Check each line of the entries below for the word "true", and copy the lines that have it.

RECORDED DATA
BEGIN
(** C8, as amended.  On the time scale of either chart, each for its own
    window: taking a pixel to its [Date] and the [Date] back to a pixel
    moves the pixel by less than the width of one millisecond on the
    screen, which is the width of the chart area (620 pixels in the
    single-student chart, 1470 in the comparison chart) over the
    milliseconds of the window.  So the pixel comes back within one pixel
    for every window whose two [Date]s are at least as many milliseconds
    apart as the chart area is pixels wide: from 620 milliseconds in the
    single-student chart, from 1470 in the comparison chart. *)
Theorem time_scale_round_trip (tr1 tr2 : TimeRange) (x : number) :
  let s1 := xScale_of Single.width Single.margin tr1 in
  let s2 := xScale_of Comparison.width Comparison.margin tr2 in
  ((t_domain0 s1 < t_domain1 s1)%Z ->
   Qabs (time_apply s1 (time_invert s1 x) - x)
   < 620 / inject_Z (t_domain1 s1 - t_domain0 s1)) /\
  ((620 <= t_domain1 s1 - t_domain0 s1)%Z ->
   Qabs (time_apply s1 (time_invert s1 x) - x) < 1) /\
  ((t_domain0 s2 < t_domain1 s2)%Z ->
   Qabs (time_apply s2 (time_invert s2 x) - x)
   < 1470 / inject_Z (t_domain1 s2 - t_domain0 s2)) /\
  ((1470 <= t_domain1 s2 - t_domain0 s2)%Z ->
   Qabs (time_apply s2 (time_invert s2 x) - x) < 1).
Proof.
  intros s1 s2.
  assert (B1 : (t_domain0 s1 < t_domain1 s1)%Z ->
               Qabs (time_apply s1 (time_invert s1 x) - x)
               < 620 / inject_Z (t_domain1 s1 - t_domain0 s1)).
  { intro H. apply (round_trip_error s1 x); [reflexivity | exact H]. }
  assert (B2 : (t_domain0 s2 < t_domain1 s2)%Z ->
               Qabs (time_apply s2 (time_invert s2 x) - x)
               < 1470 / inject_Z (t_domain1 s2 - t_domain0 s2)).
  { intro H. apply (round_trip_error s2 x); [reflexivity | exact H]. }
  split; [exact B1|]. split; [|split; [exact B2|]].
  - intro H. eapply Qlt_le_trans; [apply B1; lia|].
    apply Qle_shift_div_r.
    + change 0 with (inject_Z 0). rewrite <- Zlt_Qlt. lia.
    + rewrite Zle_Qle in H. change 620 with (inject_Z 620). lra.
  - intro H. eapply Qlt_le_trans; [apply B2; lia|].
    apply Qle_shift_div_r.
    + change 0 with (inject_Z 0). rewrite <- Zlt_Qlt. lia.
    + rewrite Zle_Qle in H. change 1470 with (inject_Z 1470). lra.
Qed.

(** A window of one second is wide enough for the single-student chart,
    and not for the comparison chart, which has its own window here. *)
Lemma time_scale_round_trip_witness :
  let tr1 := {| start := Some 1; end_ := Some 2 |} in
  let tr2 := {| start := Some 0; end_ := Some 20 |} in
  let s1 := xScale_of Single.width Single.margin tr1 in
  let s2 := xScale_of Comparison.width Comparison.margin tr2 in
  (620 <= t_domain1 s1 - t_domain0 s1 < 1470)%Z /\
  (1470 <= t_domain1 s2 - t_domain0 s2)%Z /\
  Qabs (time_apply s1 (time_invert s1 (1001 # 3)) - (1001 # 3)) < 1 /\
  Qabs (time_apply s2 (time_invert s2 (1001 # 3)) - (1001 # 3)) < 1.
Proof.
  cbv zeta.
  destruct (time_scale_round_trip {| start := Some 1; end_ := Some 2 |}
              {| start := Some 0; end_ := Some 20 |} (1001 # 3))
    as (_ & H1 & _ & H2).
  split; [vm_compute; split; discriminate || reflexivity|].
  split; [vm_compute; discriminate|].
  split; [apply H1 | apply H2]; vm_compute; discriminate.
Defined.

(** A window a quarter of a second wide, [start < end], on the 620 pixels
    of the single-student chart: the pixel 82 comes back at 80. *)
Lemma time_scale_round_trip_fails_on_narrow_window :
  let tr := {| start := Some 1; end_ := Some (5 # 4) |} in
  let s := xScale_of Single.width Single.margin tr in
  1 < 5 # 4 /\
  margin_left Single.margin <= 82
    <= Single.width - margin_right Single.margin /\
  time_invert s 82 = 1000%Z /\
  time_apply s (time_invert s 82) == 80 /\
  ~ Qabs (time_apply s (time_invert s 82) - 82) <= 1.
Proof.
  cbv zeta. split; [reflexivity|]. split; [split; discriminate|].
  split; [reflexivity|]. split; [reflexivity|].
  vm_compute. intro H. now apply H.
Qed.

(** ** The brush *)

Lemma full_extent_ordered (hr : list HeartRateData) : ordered (full_extent hr).
Proof.
  eexists _, _. split; [reflexivity|]. unfold min_or0, max_or0.
  destruct (timestamps hr) as [|v vs] eqn:E.
  - cbn. lra.
  - assert (Hne : v :: vs <> []) by discriminate.
    destruct (d3_min_spec _ Hne) as (lo & Elo & Hlo & Hlo').
    destruct (d3_max_spec _ Hne) as (hi & Ehi & Hhi & Hhi').
    rewrite Elo, Ehi, !or0_Some. specialize (Hlo' v (or_introl eq_refl)).
    specialize (Hhi' v (or_introl eq_refl)). lra.
Qed.

Lemma init_timeRange_ordered (hr : list HeartRateData) (tr : TimeRange) :
  ordered tr \/ not_set tr = true -> ordered (init_timeRange hr tr).
Proof.
  intros [H|H]; unfold init_timeRange.
  - destruct (not_set tr); [apply full_extent_ordered | exact H].
  - rewrite H. apply full_extent_ordered.
Qed.

Lemma xScale_of_ascending (width : number) (margin : Margin) (tr : TimeRange) :
  ordered tr ->
  (t_domain0 (xScale_of width margin tr)
   <= t_domain1 (xScale_of width margin tr))%Z.
Proof.
  intros (lo & hi & -> & H). cbn [xScale_of t_domain0 t_domain1 start end_].
  apply Qtrunc_le. rewrite !or0_Some. lra.
Qed.

Module BrushFacts.
Import Single.

Lemma createChart_consistent (st : State) :
  ordered (timeRange st) \/ not_set (timeRange st) = true ->
  consistent (createChart st).
Proof.
  intro H. split.
  - rewrite SingleFacts.single_createChart_timeRange.
    now apply init_timeRange_ordered.
  - intro ch. unfold createChart.
    destruct (_ =? _)%nat; cbn [chart timeRange]; [discriminate|].
    now intros [= <-].
Qed.

Lemma consistent_time_order (st : State) (ch : Chart) (x y : number) :
  consistent st -> chart st = Some ch -> x <= y ->
  time_at (xScale ch) x <= time_at (xScale ch) y.
Proof.
  intros [Hord Hch] E Hxy. rewrite (Hch ch E).
  apply time_at_mono; trivial.
  - reflexivity.
  - now apply xScale_of_ascending.
Qed.

Lemma brush_selection_order (e0 e1 a b p0 p1 : number) :
  brush_selection e0 e1 a b = Some (p0, p1) -> p0 <= p1.
Proof.
  unfold brush_selection. destruct (_ || _); [discriminate|].
  destruct (Qeq_bool _ _); [discriminate|].
  intros [= <- <-].
  eapply Qle_trans; [apply Q.le_min_l | apply Q.le_max_l].
Qed.

Lemma step_consistent (st : State) (e : Event) :
  consistent st -> consistent (step st e).
Proof.
  intro H. destruct e; cbn [step].
  - unfold drag. destruct (chart st) as [ch|] eqn:Ech; [|exact H].
    unfold brushed.
    destruct (brush_selection _ _ a b) as [[p0 p1]|] eqn:Eb; [|exact H].
    apply createChart_consistent. left. cbn [timeRange].
    eexists _, _. split; [reflexivity|].
    apply (consistent_time_order st ch); trivial.
    now apply brush_selection_order in Eb.
  - apply createChart_consistent. left. apply full_extent_ordered.
  - apply createChart_consistent. left. apply H.
  - apply createChart_consistent. left. apply H.
Qed.

Lemma run_consistent (hr : list HeartRateData) (events : list Event) :
  consistent (run hr events).
Proof.
  unfold run.
  assert (H : consistent (mounted hr)).
  { apply createChart_consistent. now right. }
  revert H. generalize (mounted hr). induction events as [|e events IH];
    intros st H; cbn [fold_left]; [exact H|].
  apply IH. now apply step_consistent.
Qed.

End BrushFacts.

Lemma time_at_min (s : TimeScale) (x y : number) :
  t_range0 s < t_range1 s -> (t_domain0 s <= t_domain1 s)%Z ->
  time_at s (Qmin x y) == Qmin (time_at s x) (time_at s y) /\
  time_at s (Qmax x y) == Qmax (time_at s x) (time_at s y).
Proof.
  intros Hr Hd. destruct (Qlt_le_dec y x) as [H|H].
  - assert (Hxy : y <= x) by lra.
    pose proof (time_at_mono s y x Hr Hd Hxy) as Ht.
    rewrite (time_at_comp s _ _ (Q.min_r x y Hxy)).
    rewrite (time_at_comp s _ _ (Q.max_l x y Hxy)).
    now rewrite (Q.min_r _ _ Ht), (Q.max_l _ _ Ht).
  - pose proof (time_at_mono s x y Hr Hd H) as Ht.
    rewrite (time_at_comp s _ _ (Q.min_l x y H)).
    rewrite (time_at_comp s _ _ (Q.max_r x y H)).
    now rewrite (Q.min_l _ _ Ht), (Q.max_r _ _ Ht).
Qed.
END
EXERCISE ANSWER
  ordered tr \/ not_set tr = true -> ordered (init_timeRange hr tr).
  ordered (timeRange st) \/ not_set (timeRange st) = true ->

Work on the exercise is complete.